▶ [Brief]:
Please output the entries below without altering a single character.

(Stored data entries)
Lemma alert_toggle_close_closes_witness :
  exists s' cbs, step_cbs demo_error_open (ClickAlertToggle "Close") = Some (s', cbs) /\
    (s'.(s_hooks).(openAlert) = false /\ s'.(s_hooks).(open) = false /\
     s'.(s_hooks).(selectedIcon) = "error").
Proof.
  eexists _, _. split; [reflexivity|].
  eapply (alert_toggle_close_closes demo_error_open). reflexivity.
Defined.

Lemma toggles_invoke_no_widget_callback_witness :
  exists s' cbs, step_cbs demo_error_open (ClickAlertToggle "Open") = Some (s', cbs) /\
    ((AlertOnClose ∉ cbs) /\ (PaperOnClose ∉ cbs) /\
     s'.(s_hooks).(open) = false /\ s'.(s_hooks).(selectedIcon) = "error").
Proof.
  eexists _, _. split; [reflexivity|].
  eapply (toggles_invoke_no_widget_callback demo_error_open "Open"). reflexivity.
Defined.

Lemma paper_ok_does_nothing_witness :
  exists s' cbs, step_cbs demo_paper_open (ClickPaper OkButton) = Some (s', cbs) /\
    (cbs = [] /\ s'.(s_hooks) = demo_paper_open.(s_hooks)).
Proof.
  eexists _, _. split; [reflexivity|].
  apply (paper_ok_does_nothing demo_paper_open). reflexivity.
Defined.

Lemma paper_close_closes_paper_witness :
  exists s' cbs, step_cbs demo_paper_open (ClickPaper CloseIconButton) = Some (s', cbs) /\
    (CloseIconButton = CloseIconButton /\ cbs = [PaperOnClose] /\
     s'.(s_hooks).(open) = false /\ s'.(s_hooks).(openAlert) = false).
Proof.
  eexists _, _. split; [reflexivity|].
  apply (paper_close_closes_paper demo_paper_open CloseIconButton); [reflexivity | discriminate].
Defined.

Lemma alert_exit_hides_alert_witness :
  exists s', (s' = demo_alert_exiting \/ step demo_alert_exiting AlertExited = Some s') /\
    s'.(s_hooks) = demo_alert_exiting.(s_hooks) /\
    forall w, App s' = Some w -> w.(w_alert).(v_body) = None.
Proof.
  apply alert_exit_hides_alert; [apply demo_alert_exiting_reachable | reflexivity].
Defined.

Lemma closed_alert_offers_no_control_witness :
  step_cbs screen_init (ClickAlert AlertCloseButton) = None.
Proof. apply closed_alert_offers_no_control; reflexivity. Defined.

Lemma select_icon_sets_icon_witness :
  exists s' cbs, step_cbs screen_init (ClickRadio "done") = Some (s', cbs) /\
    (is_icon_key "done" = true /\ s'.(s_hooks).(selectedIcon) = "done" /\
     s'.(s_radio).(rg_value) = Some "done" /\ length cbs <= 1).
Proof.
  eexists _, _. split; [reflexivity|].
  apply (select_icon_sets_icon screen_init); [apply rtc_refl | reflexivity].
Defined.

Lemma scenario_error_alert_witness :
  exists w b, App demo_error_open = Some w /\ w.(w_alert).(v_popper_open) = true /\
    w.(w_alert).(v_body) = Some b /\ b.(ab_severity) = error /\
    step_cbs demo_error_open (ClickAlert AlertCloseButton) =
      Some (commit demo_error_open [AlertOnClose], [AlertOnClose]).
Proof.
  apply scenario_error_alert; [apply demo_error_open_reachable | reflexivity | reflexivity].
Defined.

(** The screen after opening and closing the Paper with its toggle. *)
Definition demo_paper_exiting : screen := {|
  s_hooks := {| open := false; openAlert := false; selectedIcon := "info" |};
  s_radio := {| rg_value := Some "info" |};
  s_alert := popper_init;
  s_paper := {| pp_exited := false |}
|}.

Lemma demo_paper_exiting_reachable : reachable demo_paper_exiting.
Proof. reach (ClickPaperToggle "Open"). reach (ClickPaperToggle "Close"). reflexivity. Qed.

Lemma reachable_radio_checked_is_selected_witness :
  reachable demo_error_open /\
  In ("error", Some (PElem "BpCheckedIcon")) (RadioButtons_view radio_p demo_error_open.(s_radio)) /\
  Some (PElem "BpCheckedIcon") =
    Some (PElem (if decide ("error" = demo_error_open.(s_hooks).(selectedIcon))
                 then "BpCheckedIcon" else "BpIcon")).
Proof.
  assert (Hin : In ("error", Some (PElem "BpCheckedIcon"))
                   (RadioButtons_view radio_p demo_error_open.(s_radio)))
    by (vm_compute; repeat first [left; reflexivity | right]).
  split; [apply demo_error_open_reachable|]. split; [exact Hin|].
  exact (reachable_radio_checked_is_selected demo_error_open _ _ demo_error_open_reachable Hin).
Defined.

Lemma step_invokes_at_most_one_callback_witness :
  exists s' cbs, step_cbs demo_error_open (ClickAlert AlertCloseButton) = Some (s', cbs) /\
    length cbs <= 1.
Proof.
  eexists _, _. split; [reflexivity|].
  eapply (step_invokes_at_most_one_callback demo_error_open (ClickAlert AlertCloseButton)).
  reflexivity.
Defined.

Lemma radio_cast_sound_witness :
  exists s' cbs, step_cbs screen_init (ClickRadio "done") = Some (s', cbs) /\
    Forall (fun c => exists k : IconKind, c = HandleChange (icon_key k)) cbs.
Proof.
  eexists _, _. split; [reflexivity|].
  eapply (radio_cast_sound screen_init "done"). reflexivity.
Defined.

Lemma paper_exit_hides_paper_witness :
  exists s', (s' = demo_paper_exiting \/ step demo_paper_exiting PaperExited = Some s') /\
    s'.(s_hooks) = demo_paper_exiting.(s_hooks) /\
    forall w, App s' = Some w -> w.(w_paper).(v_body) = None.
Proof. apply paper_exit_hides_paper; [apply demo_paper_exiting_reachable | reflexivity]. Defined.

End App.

▶ [Output below]:
Lemma alert_toggle_close_closes_witness :
  exists s' cbs, step_cbs demo_error_open (ClickAlertToggle "Close") = Some (s', cbs) /\
    (s'.(s_hooks).(openAlert) = false /\ s'.(s_hooks).(open) = false /\
     s'.(s_hooks).(selectedIcon) = "error").
Proof.
  eexists _, _. split; [reflexivity|].
  eapply (alert_toggle_close_closes demo_error_open). reflexivity.
Defined.

Lemma toggles_invoke_no_widget_callback_witness :
  exists s' cbs, step_cbs demo_error_open (ClickAlertToggle "Open") = Some (s', cbs) /\
    ((AlertOnClose ∉ cbs) /\ (PaperOnClose ∉ cbs) /\
     s'.(s_hooks).(open) = false /\ s'.(s_hooks).(selectedIcon) = "error").
Proof.
  eexists _, _. split; [reflexivity|].
  eapply (toggles_invoke_no_widget_callback demo_error_open "Open"). reflexivity.
Defined.

Lemma paper_ok_does_nothing_witness :
  exists s' cbs, step_cbs demo_paper_open (ClickPaper OkButton) = Some (s', cbs) /\
    (cbs = [] /\ s'.(s_hooks) = demo_paper_open.(s_hooks)).
Proof.
  eexists _, _. split; [reflexivity|].
  apply (paper_ok_does_nothing demo_paper_open). reflexivity.
Defined.

Lemma paper_close_closes_paper_witness :
  exists s' cbs, step_cbs demo_paper_open (ClickPaper CloseIconButton) = Some (s', cbs) /\
    (CloseIconButton = CloseIconButton /\ cbs = [PaperOnClose] /\
     s'.(s_hooks).(open) = false /\ s'.(s_hooks).(openAlert) = false).
Proof.
  eexists _, _. split; [reflexivity|].
  apply (paper_close_closes_paper demo_paper_open CloseIconButton); [reflexivity | discriminate].
Defined.

Lemma alert_exit_hides_alert_witness :
  exists s', (s' = demo_alert_exiting \/ step demo_alert_exiting AlertExited = Some s') /\
    s'.(s_hooks) = demo_alert_exiting.(s_hooks) /\
    forall w, App s' = Some w -> w.(w_alert).(v_body) = None.
Proof.
  apply alert_exit_hides_alert; [apply demo_alert_exiting_reachable | reflexivity].
Defined.

Lemma closed_alert_offers_no_control_witness :
  step_cbs screen_init (ClickAlert AlertCloseButton) = None.
Proof. apply closed_alert_offers_no_control; reflexivity. Defined.

Lemma select_icon_sets_icon_witness :
  exists s' cbs, step_cbs screen_init (ClickRadio "done") = Some (s', cbs) /\
    (is_icon_key "done" = true /\ s'.(s_hooks).(selectedIcon) = "done" /\
     s'.(s_radio).(rg_value) = Some "done" /\ length cbs <= 1).
Proof.
  eexists _, _. split; [reflexivity|].
  apply (select_icon_sets_icon screen_init); [apply rtc_refl | reflexivity].
Defined.

Lemma scenario_error_alert_witness :
  exists w b, App demo_error_open = Some w /\ w.(w_alert).(v_popper_open) = true /\
    w.(w_alert).(v_body) = Some b /\ b.(ab_severity) = error /\
    step_cbs demo_error_open (ClickAlert AlertCloseButton) =
      Some (commit demo_error_open [AlertOnClose], [AlertOnClose]).
Proof.
  apply scenario_error_alert; [apply demo_error_open_reachable | reflexivity | reflexivity].
Defined.

(** The screen after opening and closing the Paper with its toggle. *)
Definition demo_paper_exiting : screen := {|
  s_hooks := {| open := false; openAlert := false; selectedIcon := "info" |};
  s_radio := {| rg_value := Some "info" |};
  s_alert := popper_init;
  s_paper := {| pp_exited := false |}
|}.

Lemma demo_paper_exiting_reachable : reachable demo_paper_exiting.
Proof. reach (ClickPaperToggle "Open"). reach (ClickPaperToggle "Close"). reflexivity. Qed.

Lemma reachable_radio_checked_is_selected_witness :
  reachable demo_error_open /\
  In ("error", Some (PElem "BpCheckedIcon")) (RadioButtons_view radio_p demo_error_open.(s_radio)) /\
  Some (PElem "BpCheckedIcon") =
    Some (PElem (if decide ("error" = demo_error_open.(s_hooks).(selectedIcon))
                 then "BpCheckedIcon" else "BpIcon")).
Proof.
  assert (Hin : In ("error", Some (PElem "BpCheckedIcon"))
                   (RadioButtons_view radio_p demo_error_open.(s_radio)))
    by (vm_compute; repeat first [left; reflexivity | right]).
  split; [apply demo_error_open_reachable|]. split; [exact Hin|].
  exact (reachable_radio_checked_is_selected demo_error_open _ _ demo_error_open_reachable Hin).
Defined.

Lemma step_invokes_at_most_one_callback_witness :
  exists s' cbs, step_cbs demo_error_open (ClickAlert AlertCloseButton) = Some (s', cbs) /\
    length cbs <= 1.
Proof.
  eexists _, _. split; [reflexivity|].
  eapply (step_invokes_at_most_one_callback demo_error_open (ClickAlert AlertCloseButton)).
  reflexivity.
Defined.

Lemma radio_cast_sound_witness :
  exists s' cbs, step_cbs screen_init (ClickRadio "done") = Some (s', cbs) /\
    Forall (fun c => exists k : IconKind, c = HandleChange (icon_key k)) cbs.
Proof.
  eexists _, _. split; [reflexivity|].
  eapply (radio_cast_sound screen_init "done"). reflexivity.
Defined.

Lemma paper_exit_hides_paper_witness :
  exists s', (s' = demo_paper_exiting \/ step demo_paper_exiting PaperExited = Some s') /\
    s'.(s_hooks) = demo_paper_exiting.(s_hooks) /\
    forall w, App s' = Some w -> w.(w_paper).(v_body) = None.
Proof. apply paper_exit_hides_paper; [apply demo_paper_exiting_reachable | reflexivity]. Defined.

End App.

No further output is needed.